(* ===== verification/Flows.v ===== *)
(** * Endpoints and flows ([flows.go])

    [Endpoint] and [Flow] are fixed-size values usable as map keys: a type, the
    lengths and 16-byte arrays padded with zeros. The file models their
    constructors, accessors, ordering and hashes, and proves that they carry
    exactly the bytes they were built from, that the hash of a flow does not
    depend on its direction, and that [LessThan] is a strict total order. *)

From S2P Require Import Prelude.

Definition MaxEndpointSize : Z := 16.

(** An [EndpointType] is an [int64]. *)
Definition EndpointType := Z.

Record Endpoint : Type := mkEndpoint {
  e_typ : EndpointType;
  e_len : Z;
  e_raw : bytes;
}.

Record Flow : Type := mkFlow {
  f_typ : EndpointType;
  f_slen : Z;
  f_dlen : Z;
  f_src : bytes;
  f_dst : bytes;
}.

#[export] Instance Endpoint_eq_dec : EqDecision Endpoint.
Proof. solve_decision. Defined.
#[export] Instance Flow_eq_dec : EqDecision Flow.
Proof. solve_decision. Defined.

#[export] Instance Flow_countable : Countable Flow.
Proof.
  apply (inj_countable'
    (λ f, (f_typ f, f_slen f, f_dlen f, f_src f, f_dst f))
    (λ '(t, sl, dl, s, d), mkFlow t sl dl s d)).
  by intros [].
Defined.

(** The zero value of a [\[MaxEndpointSize\]byte] array. *)
Definition zero_raw : bytes := replicate (Z.to_nat MaxEndpointSize) 0.

Definition NewEndpoint (typ : EndpointType) (raw : bytes) : outcome Endpoint :=
  if len raw >? MaxEndpointSize
  then Panic (Panicked "raw byte length greater than MaxEndpointSize")
  else arr ← copy_from zero_raw 0 raw; mret (mkEndpoint typ (len raw) arr).

Definition Endpoint_Raw (a : Endpoint) : outcome bytes := slice_to (e_raw a) (e_len a).

(** [bytes.Compare]: lexicographic comparison, as -1, 0 or 1. *)
Fixpoint bytes_Compare (a b : bytes) : Z :=
  match a, b with
  | [], [] => 0
  | [], _ :: _ => -1
  | _ :: _, [] => 1
  | x :: a', y :: b' => if x <? y then -1 else if y <? x then 1 else bytes_Compare a' b'
  end.

Definition LessThan (a b : Endpoint) : outcome bool :=
  if e_typ a <? e_typ b then mret true
  else if e_typ a =? e_typ b then
    ra ← slice_to (e_raw a) (e_len a);
    rb ← slice_to (e_raw b) (e_len b);
    mret (bytes_Compare ra rb <? 0)
  else mret false.

Definition fnvBasis : Z := 14695981039346656037.
Definition fnvPrime : Z := 1099511628211.

Fixpoint fnvHash_loop (h : Z) (s : bytes) : Z :=
  match s with
  | [] => h
  | b :: s' => fnvHash_loop (u64 (Z.lxor h b * fnvPrime)) s'
  end.

Definition fnvHash (s : bytes) : Z := fnvHash_loop fnvBasis s.

Definition Endpoint_FastHash (a : Endpoint) : outcome Z :=
  r ← slice_to (e_raw a) (e_len a);
  mret (u64 (Z.lxor (fnvHash r) (u64 (e_typ a)) * fnvPrime)).

Definition Flow_FastHash (f : Flow) : outcome Z :=
  s ← slice_to (f_src f) (f_slen f);
  d ← slice_to (f_dst f) (f_dlen f);
  let h := u64 (fnvHash s + fnvHash d) in
  mret (u64 (Z.lxor h (u64 (f_typ f)) * fnvPrime)).

Definition FlowFromEndpoints (src dst : Endpoint) : outcome Flow :=
  if negb (e_typ src =? e_typ dst)
  then Err (Errorf "Mismatched endpoint types: %v->%v" [e_typ src; e_typ dst])
  else mret (mkFlow (e_typ src) (e_len src) (e_len dst) (e_raw src) (e_raw dst)).

Definition Endpoints (f : Flow) : Endpoint * Endpoint :=
  (mkEndpoint (f_typ f) (f_slen f) (f_src f), mkEndpoint (f_typ f) (f_dlen f) (f_dst f)).

Definition Src (f : Flow) : Endpoint := let '(src, _) := Endpoints f in src.
Definition Dst (f : Flow) : Endpoint := let '(_, dst) := Endpoints f in dst.

Definition Reverse (f : Flow) : Flow :=
  mkFlow (f_typ f) (f_dlen f) (f_slen f) (f_dst f) (f_src f).

Definition NewFlow (t : EndpointType) (src dst : bytes) : outcome Flow :=
  if (len src >? MaxEndpointSize) || (len dst >? MaxEndpointSize)
  then Panic (Panicked "flow raw byte length greater than MaxEndpointSize")
  else
    s ← copy_from zero_raw 0 src;
    d ← copy_from zero_raw 0 dst;
    mret (mkFlow t (len src) (len dst) s d).

(** The global registry of endpoint types: number to name. *)
Definition RegisterEndpointType (num : Z) (name : string) (types : gmap Z string)
    : outcome (EndpointType * gmap Z string) :=
  match types !! num with
  | Some _ => Panic (Panicked "Endpoint type number already in use")
  | None => mret (num, <[num := name]> types)
  end.

(** [var EndpointInvalid], [InvalidEndpoint], [InvalidFlow] *)
Definition EndpointInvalid : EndpointType := 0.
Definition InvalidEndpoint : outcome Endpoint := NewEndpoint EndpointInvalid [].
Definition InvalidFlow : outcome Flow := NewFlow EndpointInvalid [] [].

(** ** Well-formed values: what the constructors build *)

Definition pad16 (r : bytes) : bytes := r ++ replicate (16 - length r) 0.

Definition Endpoint_wf (a : Endpoint) : Prop :=
  ∃ r, len r <= MaxEndpointSize ∧ is_bytes r ∧ a = mkEndpoint (e_typ a) (len r) (pad16 r).

Lemma copy_zero_raw r : len r <= MaxEndpointSize → copy_from zero_raw 0 r = Ok (pad16 r).
Proof.
  unfold MaxEndpointSize. intros H.
  assert (len zero_raw = 16) as Hz by reflexivity.
  assert (length r <= 16)%nat by (unfold len in H; lia).
  unfold copy_from. rewrite slice_from_ok by lia.
  change (drop (Z.to_nat 0) zero_raw) with zero_raw. unfold mbind, outcome_bind.
  rewrite take_ge by (change (length zero_raw) with 16%nat; lia).
  rewrite write_at_ok by lia. change (take (Z.to_nat 0) zero_raw) with (@nil Z). cbn [app].
  unfold pad16, zero_raw. rewrite drop_replicate. do 3 f_equal.
  unfold len, MaxEndpointSize. lia.
Qed.

Lemma slice_pad16 r : len r <= MaxEndpointSize → slice_to (pad16 r) (len r) = Ok r.
Proof.
  unfold pad16, MaxEndpointSize. intros H. rewrite slice_to_ok by lens.
  unfold len. rewrite Nat2Z.id. by rewrite take_app_length.
Qed.

Lemma NewEndpoint_eq typ r : len r <= MaxEndpointSize →
  NewEndpoint typ r = Ok (mkEndpoint typ (len r) (pad16 r)).
Proof.
  intros H. unfold NewEndpoint. destruct (Z.gtb_spec (len r) MaxEndpointSize); [lia|].
  by rewrite copy_zero_raw.
Qed.

Lemma NewFlow_eq t s d : len s <= MaxEndpointSize → len d <= MaxEndpointSize →
  NewFlow t s d = Ok (mkFlow t (len s) (len d) (pad16 s) (pad16 d)).
Proof.
  intros Hs Hd. unfold NewFlow.
  destruct (Z.gtb_spec (len s) MaxEndpointSize); [lia|].
  destruct (Z.gtb_spec (len d) MaxEndpointSize); [lia|]. cbn -[copy_from].
  by rewrite !copy_zero_raw.
Qed.

Lemma pad16_inj r1 r2 : len r1 = len r2 → pad16 r1 = pad16 r2 → r1 = r2.
Proof.
  unfold pad16, len. intros Hl H.
  apply app_inj_1 in H as [H _]; [done | lia].
Qed.

(** ** The order on byte strings *)

Lemma bytes_Compare_refl a : bytes_Compare a a = 0.
Proof. induction a as [|x a IH]; [done|]. cbn. by rewrite Z.ltb_irrefl. Qed.

Lemma bytes_Compare_eq a b : bytes_Compare a b = 0 → a = b.
Proof.
  revert b; induction a as [|x a IH]; intros [|y b]; cbn; try done.
  destruct (Z.ltb_spec x y); [done|]. destruct (Z.ltb_spec y x); [done|].
  intros H1. f_equal; [lia | auto].
Qed.

Lemma bytes_Compare_antisym a b : bytes_Compare b a = - bytes_Compare a b.
Proof.
  revert b; induction a as [|x a IH]; intros [|y b]; cbn; try done.
  destruct (Z.ltb_spec x y), (Z.ltb_spec y x); try done; lia.
Qed.

Lemma bytes_Compare_trans a b c :
  bytes_Compare a b < 0 → bytes_Compare b c < 0 → bytes_Compare a c < 0.
Proof.
  revert b c; induction a as [|x a IH]; intros [|y b] [|z c]; cbn; try lia.
  destruct (Z.ltb_spec x y), (Z.ltb_spec y z), (Z.ltb_spec x z), (Z.ltb_spec y x),
    (Z.ltb_spec z y), (Z.ltb_spec z x); try lia. intros. by apply (IH b).
Qed.

(** ** Theorems *)

Lemma LessThan_wf a b : Endpoint_wf a → Endpoint_wf b →
  ∃ ra rb, len ra <= MaxEndpointSize ∧ len rb <= MaxEndpointSize ∧
    a = mkEndpoint (e_typ a) (len ra) (pad16 ra) ∧ b = mkEndpoint (e_typ b) (len rb) (pad16 rb) ∧
    LessThan a b = Ok ((e_typ a <? e_typ b) || ((e_typ a =? e_typ b) && (bytes_Compare ra rb <? 0))).
Proof.
  intros (ra & Ha & _ & Ea) (rb & Hb & _ & Eb). exists ra, rb. do 4 (split; [done|]).
  unfold LessThan. destruct (e_typ a <? e_typ b); [done|].
  destruct (e_typ a =? e_typ b); [|done].
  rewrite Ea, Eb. cbn -[slice_to len pad16]. by rewrite !slice_pad16.
Qed.

(** For addresses of at most 16 bytes, [NewFlow] succeeds; the
    raw bytes of its source and destination endpoints are the addresses given,
    pasting the two endpoints back together gives the same flow, and two flows
    are equal as map keys exactly when type and both addresses are equal. *)
Theorem NewFlow_roundtrip t src dst :
  len src <= MaxEndpointSize → len dst <= MaxEndpointSize →
  ∃ f, NewFlow t src dst = Ok f ∧
    Endpoint_Raw (Src f) = Ok src ∧ Endpoint_Raw (Dst f) = Ok dst ∧
    FlowFromEndpoints (Src f) (Dst f) = Ok f ∧
    ∀ t' src' dst', len src' <= MaxEndpointSize → len dst' <= MaxEndpointSize →
      NewFlow t' src' dst' = Ok f → t' = t ∧ src' = src ∧ dst' = dst.
Proof.
  intros Hs Hd. exists (mkFlow t (len src) (len dst) (pad16 src) (pad16 dst)).
  split; [by apply NewFlow_eq|].
  split; [by apply slice_pad16|]. split; [by apply slice_pad16|].
  split; [unfold FlowFromEndpoints; cbn; by rewrite Z.eqb_refl|].
  intros t' src' dst' Hs' Hd'. rewrite NewFlow_eq by done.
  intros [= -> H1 H2 H3 H4]. eauto using pad16_inj.
Qed.

Lemma NewFlow_roundtrip_witness :
  ∃ f, NewFlow 4 [10; 0; 0; 1] [10; 0; 0; 2] = Ok f ∧ Endpoint_Raw (Src f) = Ok [10; 0; 0; 1].
Proof.
  destruct (NewFlow_roundtrip 4 [10; 0; 0; 1] [10; 0; 0; 2]) as (f & Hf & Hs & _);
    [vm_compute; discriminate | vm_compute; discriminate | eauto].
Defined.

Lemma Reverse_involutive f : Reverse (Reverse f) = f.
Proof. by destruct f. Qed.

Lemma Endpoints_Reverse f : Endpoints (Reverse f) = (Dst f, Src f).
Proof. by destruct f. Qed.

(** A flow and its reverse, which exchanges the two endpoints,
    have the same [FastHash], for every flow value. *)
Theorem Flow_FastHash_Reverse f :
  Endpoints (Reverse f) = (Dst f, Src f) ∧ Flow_FastHash (Reverse f) = Flow_FastHash f.
Proof.
  split; [apply Endpoints_Reverse|].
  unfold Flow_FastHash, Reverse; cbn.
  destruct (slice_to (f_dst f) (f_dlen f)) as [d|e|c|] eqn:Hd;
    destruct (slice_to (f_src f) (f_slen f)) as [s|e'|c'|] eqn:Hs; cbn;
    unfold slice_to in Hd, Hs; repeat case_match; simplify_eq; try done.
  by rewrite (Z.add_comm (fnvHash d)).
Qed.

(** On endpoints built by [NewEndpoint], [LessThan] never panics and
    is a strict total order: irreflexive, transitive, and two endpoints neither
    of which is less than the other are equal. *)
Theorem LessThan_strict_total a b c :
  Endpoint_wf a → Endpoint_wf b → Endpoint_wf c →
  LessThan a a = Ok false ∧
  (LessThan a b = Ok true → LessThan b c = Ok true → LessThan a c = Ok true) ∧
  (LessThan a b = Ok true ∨ LessThan b a = Ok true ∨ a = b).
Proof.
  intros Ha Hb Hc.
  destruct (LessThan_wf a b Ha Hb) as (ra & rb & La & Lb & Ea & Eb & Hab).
  destruct (LessThan_wf b c Hb Hc) as (rb' & rc & Lb' & Lc & Eb' & Ec & Hbc).
  assert (rb' = rb) as -> by (rewrite Eb in Eb'; injection Eb'; intros; by apply pad16_inj).
  assert (∀ x y rx ry, len rx <= MaxEndpointSize → len ry <= MaxEndpointSize →
    x = mkEndpoint (e_typ x) (len rx) (pad16 rx) → y = mkEndpoint (e_typ y) (len ry) (pad16 ry) →
    LessThan x y = Ok ((e_typ x <? e_typ y) || ((e_typ x =? e_typ y) && (bytes_Compare rx ry <? 0))))
    as HL.
  { intros x y rx ry Hx Hy Ex Ey. unfold LessThan. destruct (e_typ x <? e_typ y); [done|].
    destruct (e_typ x =? e_typ y); [|done]. rewrite Ex, Ey. cbn -[slice_to len pad16].
    by rewrite !slice_pad16. }
  rewrite Hab, Hbc, (HL a a ra ra), (HL a c ra rc), (HL b a rb ra) by done.
  rewrite bytes_Compare_refl, (bytes_Compare_antisym ra rb), Z.ltb_irrefl, andb_false_r.
  split; [done|]. split.
  - intros [= H1] [= H2]. f_equal.
    pose proof (bytes_Compare_trans ra rb rc). lia.
  - pose proof (bytes_Compare_eq ra rb).
    destruct (Z.lt_trichotomy (e_typ a) (e_typ b)) as [?|[?|?]]; [left; f_equal; lia| |right; left; f_equal; lia].
    destruct (Z.lt_trichotomy (bytes_Compare ra rb) 0) as [?|[?|?]];
      [left; f_equal; lia | | right; left; f_equal; lia].
    right; right. rewrite Ea, Eb. naive_solver congruence.
Qed.

Lemma LessThan_strict_total_witness :
  let a := mkEndpoint 3 2 (pad16 [9; 9]) in
  NewEndpoint 3 [9; 9] = Ok a ∧ LessThan a a = Ok false.
Proof.
  cbv zeta. set (a := mkEndpoint _ _ _). split; [reflexivity|].
  assert (Endpoint_wf a) as Ha.
  { exists [9; 9]. split; [vm_compute; discriminate|]. split; [|reflexivity].
    repeat constructor; done. }
  exact (proj1 (LessThan_strict_total a a a Ha Ha Ha)).
Defined.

======

## Exercise instructions
Above are records; repeat only the lines starting at the line with "Definition Endpoints (f" and ending at the line with "Definition Endpoint_wf (a", exactly as they appear, both included.

## Response
Definition Endpoints (f : Flow) : Endpoint * Endpoint :=
  (mkEndpoint (f_typ f) (f_slen f) (f_src f), mkEndpoint (f_typ f) (f_dlen f) (f_dst f)).

Definition Src (f : Flow) : Endpoint := let '(src, _) := Endpoints f in src.
Definition Dst (f : Flow) : Endpoint := let '(_, dst) := Endpoints f in dst.

Definition Reverse (f : Flow) : Flow :=
  mkFlow (f_typ f) (f_dlen f) (f_slen f) (f_dst f) (f_src f).

Definition NewFlow (t : EndpointType) (src dst : bytes) : outcome Flow :=
  if (len src >? MaxEndpointSize) || (len dst >? MaxEndpointSize)
  then Panic (Panicked "flow raw byte length greater than MaxEndpointSize")
  else
    s ← copy_from zero_raw 0 src;
    d ← copy_from zero_raw 0 dst;
    mret (mkFlow t (len src) (len dst) s d).

(** The global registry of endpoint types: number to name. *)
Definition RegisterEndpointType (num : Z) (name : string) (types : gmap Z string)
    : outcome (EndpointType * gmap Z string) :=
  match types !! num with
  | Some _ => Panic (Panicked "Endpoint type number already in use")
  | None => mret (num, <[num := name]> types)
  end.

(** [var EndpointInvalid], [InvalidEndpoint], [InvalidFlow] *)
Definition EndpointInvalid : EndpointType := 0.
Definition InvalidEndpoint : outcome Endpoint := NewEndpoint EndpointInvalid [].
Definition InvalidFlow : outcome Flow := NewFlow EndpointInvalid [] [].

(** ** Well-formed values: what the constructors build *)

Definition pad16 (r : bytes) : bytes := r ++ replicate (16 - length r) 0.

Definition Endpoint_wf (a : Endpoint) : Prop :=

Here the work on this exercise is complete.